Page MenuHomePhabricator

Support partitioning application databases across multiple database hosts
Closed, ResolvedPublic

Description

Phabricator conceptually supports putting application databases on different hosts: for example, separating applications with high load (maniphest, worker) or unusual access/usage/workload patterns (file) onto different machines to improve scalability or make administration easier.

In particular, we have planned for this since ancient times and already establish separate connections to each database and do not perform JOIN operations between databases, so the majority of database behaviors should already handle this change seamlessly. The cluster.databases configuration can also support selecting which databases are available on hosts.


What will need changes are administrative tools. In particular:

  • .php patches in autopatches/ will just work, but .sql autopatches do not currently have the metadata they need to identify which database to connect to. In most-dumb mode, we need to start adding comment headers to them.
  • quickstart.sql is a complete mess.
  • The behavior of bin/storage dump is somewhat unclear/ambiguous (probably: dump a specific master).
  • Perhaps bin/storage destroy should also destroy a specific master?
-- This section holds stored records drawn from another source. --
(* ===== verification/VmTcp.v ===== *)
(** * vmlinux.h: VmTcp

    Types of the object tcp_v4_connect is called on: struct tcp_sock, which
    embeds struct sock through inet_connection_sock and inet_sock.
    Transcribed declaration by declaration from
    internal/network/ebpf/bpf/vmlinux.h, in its order: [struct_x], [union_x],
    [enum_x] and [td_x] are its struct, union, enum and typedef [x]; a pointer
    keeps the name of its target. *)
From S2P Require Import Prelude CTypes VmSock.
From stdpp Require Import base list strings.
From Stdlib Require Import ZArith.
Local Open Scope cdecl_scope.
Local Open Scope string_scope.
Local Open Scope Z_scope.

Definition td___be64 : ctype := td___u64.

Definition td___s16 : ctype := c_short.

Definition td_dscp_t : ctype := td_u8.

Definition struct_rb_node : ctype := CStruct "rb_node" (
  field "__rb_parent_color" c_ulong ,,
  field "rb_right" (CPtr "struct rb_node") ,,
  field "rb_left" (CPtr "struct rb_node") ,,
  fin).

Definition struct_rb_node_linked : ctype := CStruct "rb_node_linked" (
  field "node" struct_rb_node ,,
  field "prev" (CPtr "struct rb_node_linked") ,,
  field "next" (CPtr "struct rb_node_linked") ,,
  fin).

Definition struct_timerqueue_linked_node : ctype := CStruct "timerqueue_linked_node" (
  field "node" struct_rb_node_linked ,,
  field "expires" td_ktime_t ,,
  fin).
Definition struct_task_struct : ctype := CStruct "task_struct" (
  field "thread_info" struct_thread_info ,,
  field "__state" c_uint ,,
  field "saved_state" c_uint ,,
  field "stack" (CPtr "void") ,,
  field "usage" td_refcount_t ,,
  field "flags" c_uint ,,
  field "ptrace" c_uint ,,
  field "alloc_tag" (CPtr "struct alloc_tag") ,,
  field "on_cpu" c_int ,,
  field "wake_entry" struct___call_single_node ,,
  field "wakee_flips" c_uint ,,
  field "wakee_flip_decay_ts" c_ulong ,,
  field "last_wakee" (CPtr "struct task_struct") ,,
  field "recent_used_cpu" c_int ,,
  field "wake_cpu" c_int ,,
  field "on_rq" c_int ,,
  field "prio" c_int ,,
  field "static_prio" c_int ,,
  field "normal_prio" c_int ,,
  field "rt_priority" c_uint ,,
  pad c_long 64 ,,
  pad c_long 64 ,,
  pad c_long 64 ,,
  pad c_long 64 ,,
  pad c_long 64 ,,
  pad c_long 64 ,,
  field "se" struct_sched_entity ,,
  field "rt" struct_sched_rt_entity ,,
  field "dl" struct_sched_dl_entity ,,
  field "dl_server" (CPtr "struct sched_dl_entity") ,,
  field "scx" struct_sched_ext_entity ,,
  field "sched_class" (CPtr "struct sched_class") ,,
  field "core_node" struct_rb_node ,,
  field "core_cookie" c_ulong ,,
  field "core_occupation" c_uint ,,
  field "sched_task_group" (CPtr "struct task_group") ,,
  field "sched_throttle_work" struct_callback_head ,,
  field "throttle_node" struct_list_head ,,
  field "throttled" td_bool ,,
  field "uclamp_req" (CArr struct_uclamp_se 2) ,,
  field "uclamp" (CArr struct_uclamp_se 2) ,,
  pad c_long 64 ,,
  pad c_long 64 ,,
  pad c_long 64 ,,
  pad c_long 64 ,,
  pad c_long 64 ,,
  pad c_long 64 ,,
  field "stats" struct_sched_statistics ,,
  field "preempt_notifiers" struct_hlist_head ,,
  field "btrace_seq" c_uint ,,
  field "policy" c_uint ,,
  field "max_allowed_capacity" c_ulong ,,
  field "nr_cpus_allowed" c_int ,,
  field "cpus_ptr" (CPtr "cpumask_t") ,,
  field "user_cpus_ptr" (CPtr "cpumask_t") ,,
  field "cpus_mask" td_cpumask_t ,,
  field "migration_pending" (CPtr "void") ,,
  field "migration_disabled" c_ushort ,,
  field "migration_flags" c_ushort ,,
  field "rcu_read_lock_nesting" c_int ,,
  field "rcu_read_unlock_special" union_rcu_special ,,
  field "rcu_node_entry" struct_list_head ,,
  field "rcu_blocked_node" (CPtr "struct rcu_node") ,,
  field "rcu_tasks_nvcsw" c_ulong ,,
  field "rcu_tasks_holdout" td_u8 ,,
  field "rcu_tasks_idx" td_u8 ,,
  field "rcu_tasks_idle_cpu" c_int ,,
  field "rcu_tasks_holdout_list" struct_list_head ,,
  field "rcu_tasks_exit_cpu" c_int ,,
  field "rcu_tasks_exit_list" struct_list_head ,,
  field "trc_reader_nesting" c_int ,,
  field "trc_reader_scp" (CPtr "struct srcu_ctr") ,,
  field "sched_info" struct_sched_info ,,
  field "tasks" struct_list_head ,,
  field "pushable_tasks" struct_plist_node ,,
  field "pushable_dl_tasks" struct_rb_node ,,
  field "mm" (CPtr "struct mm_struct") ,,
  field "active_mm" (CPtr "struct mm_struct") ,,
  field "exit_state" c_int ,,
  field "exit_code" c_int ,,
  field "exit_signal" c_int ,,
  field "pdeath_signal" c_int ,,
  field "jobctl" c_ulong ,,
  field "personality" c_uint ,,
  bits "sched_reset_on_fork" c_uint 1 ,,
  bits "sched_contributes_to_load" c_uint 1 ,,
  bits "sched_migrated" c_uint 1 ,,
  bits "sched_task_hot" c_uint 1 ,,
  pad c_long 28 ,,
  bits "sched_remote_wakeup" c_uint 1 ,,
  bits "sched_rt_mutex" c_uint 1 ,,
  bits "user_dumpable" c_uint 1 ,,
  bits "in_execve" c_uint 1 ,,
  bits "in_iowait" c_uint 1 ,,
  bits "restore_sigmask" c_uint 1 ,,
  bits "in_lru_fault" c_uint 1 ,,
  bits "no_cgroup_migration" c_uint 1 ,,
  bits "frozen" c_uint 1 ,,
  bits "use_memdelay" c_uint 1 ,,
  bits "in_memstall" c_uint 1 ,,
  bits "in_eventfd" c_uint 1 ,,
  bits "pasid_activated" c_uint 1 ,,
  bits "reported_split_lock" c_uint 1 ,,
  bits "in_thrashing" c_uint 1 ,,
  bits "in_nf_duplicate" c_uint 1 ,,
  field "atomic_flags" c_ulong ,,
  field "restart_block" struct_restart_block ,,
  field "pid" td_pid_t ,,
  field "tgid" td_pid_t ,,
  field "stack_canary" c_ulong ,,
  field "real_parent" (CPtr "struct task_struct") ,,
  field "parent" (CPtr "struct task_struct") ,,
  field "children" struct_list_head ,,
  field "sibling" struct_list_head ,,
  field "group_leader" (CPtr "struct task_struct") ,,
  field "ptraced" struct_list_head ,,
  field "ptrace_entry" struct_list_head ,,
  field "thread_pid" (CPtr "struct pid") ,,
  field "pid_links" (CArr struct_hlist_node 4) ,,
  field "thread_node" struct_list_head ,,
  field "vfork_done" (CPtr "struct completion") ,,
  field "set_child_tid" (CPtr "int") ,,
  field "clear_child_tid" (CPtr "int") ,,
  field "worker_private" (CPtr "void") ,,
  field "utime" td_u64 ,,
  field "stime" td_u64 ,,
  field "gtime" td_u64 ,,
  field "prev_cputime" struct_prev_cputime ,,
  field "vtime" struct_vtime ,,
  field "tick_dep_mask" td_atomic_t ,,
  field "nvcsw" c_ulong ,,
  field "nivcsw" c_ulong ,,
  field "start_time" td_u64 ,,
  field "start_boottime" td_u64 ,,
  field "min_flt" c_ulong ,,
  field "maj_flt" c_ulong ,,
  field "posix_cputimers" struct_posix_cputimers ,,
  field "posix_cputimers_work" struct_posix_cputimers_work ,,
  field "ptracer_cred" (CPtr "struct cred") ,,
  field "real_cred" (CPtr "struct cred") ,,
  field "cred" (CPtr "struct cred") ,,
  field "cached_requested_key" (CPtr "struct key") ,,
  field "comm" (CArr c_char 16) ,,
  field "nameidata" (CPtr "struct nameidata") ,,
  field "sysvsem" struct_sysv_sem ,,
  field "sysvshm" struct_sysv_shm ,,
  field "last_switch_count" c_ulong ,,
  field "last_switch_time" c_ulong ,,
  field "fs" (CPtr "struct fs_struct") ,,
  field "files" (CPtr "struct files_struct") ,,
  field "io_uring" (CPtr "struct io_uring_task") ,,
  field "io_uring_restrict" (CPtr "struct io_restriction") ,,
  field "nsproxy" (CPtr "struct nsproxy") ,,
  field "signal" (CPtr "struct signal_struct") ,,
  field "sighand" (CPtr "struct sighand_struct") ,,
  field "blocked" td_sigset_t ,,
  field "real_blocked" td_sigset_t ,,
  field "saved_sigmask" td_sigset_t ,,
  field "pending" struct_sigpending ,,
  field "sas_ss_sp" c_ulong ,,
  field "sas_ss_size" td_size_t ,,
  field "sas_ss_flags" c_uint ,,
  field "task_works" (CPtr "struct callback_head") ,,
  field "audit_context" (CPtr "struct audit_context") ,,
  field "loginuid" td_kuid_t ,,
  field "sessionid" c_uint ,,
  field "seccomp" struct_seccomp ,,
  field "syscall_dispatch" struct_syscall_user_dispatch ,,
  field "parent_exec_id" td_u64 ,,
  field "self_exec_id" td_u64 ,,
  field "alloc_lock" td_spinlock_t ,,
  field "pi_lock" td_raw_spinlock_t ,,
  field "wake_q" struct_wake_q_node ,,
  field "pi_waiters" struct_rb_root_cached ,,
  field "pi_top_task" (CPtr "struct task_struct") ,,
  field "pi_blocked_on" (CPtr "struct rt_mutex_waiter") ,,
  field "blocked_on" (CPtr "struct mutex") ,,
  field "blocked_lock" td_raw_spinlock_t ,,
  field "blocker" c_ulong ,,
  field "journal_info" (CPtr "void") ,,
  field "bio_list" (CPtr "struct bio_list") ,,
  field "plug" (CPtr "struct blk_plug") ,,
  field "reclaim_state" (CPtr "struct reclaim_state") ,,
  field "io_context" (CPtr "struct io_context") ,,
  field "capture_control" (CPtr "struct capture_control") ,,
  field "ptrace_message" c_ulong ,,
  field "last_siginfo" (CPtr "kernel_siginfo_t") ,,
  field "ioac" struct_task_io_accounting ,,
  field "psi_flags" c_uint ,,
  field "acct_rss_mem1" td_u64 ,,
  field "acct_vm_mem1" td_u64 ,,
  field "acct_timexpd" td_u64 ,,
  field "mems_allowed" td_nodemask_t ,,
  field "mems_allowed_seq" td_seqcount_spinlock_t ,,
  field "cpuset_mem_spread_rotor" c_int ,,
  field "cgroups" (CPtr "struct css_set") ,,
  field "cg_list" struct_list_head ,,
  field "closid" td_u32 ,,
  field "rmid" td_u32 ,,
  field "robust_list" (CPtr "struct robust_list_head") ,,
  field "compat_robust_list" (CPtr "struct compat_robust_list_head") ,,
  field "pi_state_list" struct_list_head ,,
  field "pi_state_cache" (CPtr "struct futex_pi_state") ,,
  field "futex_exit_mutex" struct_mutex ,,
  field "futex_state" c_uint ,,
  field "perf_recursion" (CArr td_u8 4) ,,
  field "perf_event_ctxp" (CPtr "struct perf_event_context") ,,
  field "perf_event_mutex" struct_mutex ,,
  field "perf_event_list" struct_list_head ,,
  field "perf_ctx_data" (CPtr "struct perf_ctx_data") ,,
  field "mempolicy" (CPtr "struct mempolicy") ,,
  field "il_prev" c_short ,,
  field "il_weight" td_u8 ,,
  field "pref_node_fork" c_short ,,
  field "numa_scan_seq" c_int ,,
  field "numa_scan_period" c_uint ,,
  field "numa_scan_period_max" c_uint ,,
  field "numa_preferred_nid" c_int ,,
  field "numa_migrate_retry" c_ulong ,,
  field "node_stamp" td_u64 ,,
  field "last_task_numa_placement" td_u64 ,,
  field "last_sum_exec_runtime" td_u64 ,,
  field "numa_work" struct_callback_head ,,
  field "numa_group" (CPtr "struct numa_group") ,,
  field "numa_faults" (CPtr "long unsigned int") ,,
  field "total_numa_faults" c_ulong ,,
  field "numa_faults_locality" (CArr c_ulong 3) ,,
  field "numa_pages_migrated" c_ulong ,,
  field "rseq" struct_rseq_data ,,
  field "mm_cid" struct_sched_mm_cid ,,
  field "tlb_ubc" struct_tlbflush_unmap_batch ,,
  field "splice_pipe" (CPtr "struct pipe_inode_info") ,,
  field "task_frag" struct_page_frag ,,
  field "lazy_mmu_state" struct_lazy_mmu_state ,,
  field "delays" (CPtr "struct task_delay_info") ,,
  field "nr_dirtied" c_int ,,
  field "nr_dirtied_pause" c_int ,,
  field "dirty_paused_when" c_ulong ,,
  field "timer_slack_ns" td_u64 ,,
  field "default_timer_slack_ns" td_u64 ,,
  field "curr_ret_stack" c_int ,,
  field "curr_ret_depth" c_int ,,
  field "ret_stack" (CPtr "long unsigned int") ,,
  field "ftrace_timestamp" c_ullong ,,
  field "ftrace_sleeptime" c_ullong ,,
  field "trace_overrun" td_atomic_t ,,
  field "tracing_graph_pause" td_atomic_t ,,
  field "trace_recursion" c_ulong ,,
  field "memcg_nr_pages_over_high" c_uint ,,
  field "active_memcg" (CPtr "struct mem_cgroup") ,,
  field "objcg" (CPtr "struct obj_cgroup") ,,
  field "throttle_disk" (CPtr "struct gendisk") ,,
  field "utask" (CPtr "struct uprobe_task") ,,
  field "sequential_io" c_uint ,,
  field "sequential_io_avg" c_uint ,,
  field "kmap_ctrl" struct_kmap_ctrl ,,
  field "rcu" struct_callback_head ,,
  field "rcu_users" td_refcount_t ,,
  field "pagefault_disabled" c_int ,,
  field "oom_reaper_list" (CPtr "struct task_struct") ,,
  field "oom_reaper_timer" struct_timer_list ,,
  field "stack_vm_area" (CPtr "struct vm_struct") ,,
  field "stack_refcount" td_refcount_t ,,
  field "security" (CPtr "void") ,,
  field "bpf_storage" (CPtr "struct bpf_local_storage") ,,
  field "bpf_ctx" (CPtr "struct bpf_run_ctx") ,,
  field "bpf_net_context" (CPtr "struct bpf_net_context") ,,
  field "mce_vaddr" (CPtr "void") ,,
  field "mce_kflags" td___u64 ,,
  field "mce_addr" td_u64 ,,
  bits "mce_ripv" td___u64 1 ,,
  bits "mce_whole_page" td___u64 1 ,,
  bits "__mce_reserved" td___u64 62 ,,
  field "mce_kill_me" struct_callback_head ,,
  field "mce_count" c_int ,,
  field "kretprobe_instances" struct_llist_head ,,
  field "rethooks" struct_llist_head ,,
  field "l1d_flush_kill" struct_callback_head ,,
  field "unwind_info" struct_unwind_task_info ,,
  field "thread" struct_thread_struct ,,
  fin).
This is easier to make go either way.
  • bin/storage adjust and "Database Status" need to be database/host aware.
  • Database setup checks likely need to be database/host aware.
  • This is a good opportunity to remove mysql.implementation and mysql.configuration-provider. The former we can infer and the latter will be obsolete.

A possible solution to the quickstart and migration problems is that we just maintain every schema on every database, and start tracking patches per-master. At first glance this is a little goofy/weird, but would possibly make patch management much easier, particularly when you decided to move databases.

Related Objects

Event Timeline

After a little thought, I'm leaning strongly to putting every schema on every database. I think this makes a lot of the administration, maintenance and implementation easier.

It also gives us a little more flexibility to do things like shard caches so they're writable on multiple masters and let the Eurasia web nodes interact with a local cache, and leaves the door open to more types of real sharding later. Although we have many application design constraints which assume we will never shard, it is not outside the realm of imagining that certain specific types of well-behaved, high-volume, mostly-accessed-by-ID data (like Nuance items, file metadata, and file raw data) might eventually be sharded. We can shard patch management data today (which shards naturally, since all of the data is relevant only to the local shard) to simplify administration, consider sharding cache data in the future (which shards easily), and move from there to other sharding as needs arise.

Thus, I think implementation looks like this:

  • Allow cluster.databases to define multiple masters. Initially, only the first master is ever used.
  • Make bin/storage and other administrative tools and UIs multi-master aware. In particular:
    • bin/storage needs to apply patches to every master.
    • "Database Status" and "Database Issues" need to check all masters and identify problems on specific masters.
    • "Database Servers" needs to examine all masters (likely trivial).

Once this is done, you'll be able to configure multiple masters and bin/storage will maintain the schemata on all of them properly, but the web UI will never send any normal reads or writes to the 2nd..Nth masters so they'll always just have an empty copy of every table.

Then we can introduce an applications property to let you specify "applications": {"files": true} or similar and move the "files" database to the second master. I think dealing with this at runtime should be pretty easy, but we likely need some new administration/support tools:

  • Identify when tables that should not have data on a given master have data?
  • Provide flags to bin/storage dump to make it easier to partition an application?
  • Write documentation about partitioning.
  • Maaaaaaybe let you put an individual application in read-only mode while performing a partition? At first glance, this feels like an extreme version of T10769 that no one would ever test properly. Dump + load downtime isn't generally that bad and partitioning should be exceedingly rare, so I'm not immediately inclined to try to pursue this. That said, it's not particularly difficult to pursue in theory.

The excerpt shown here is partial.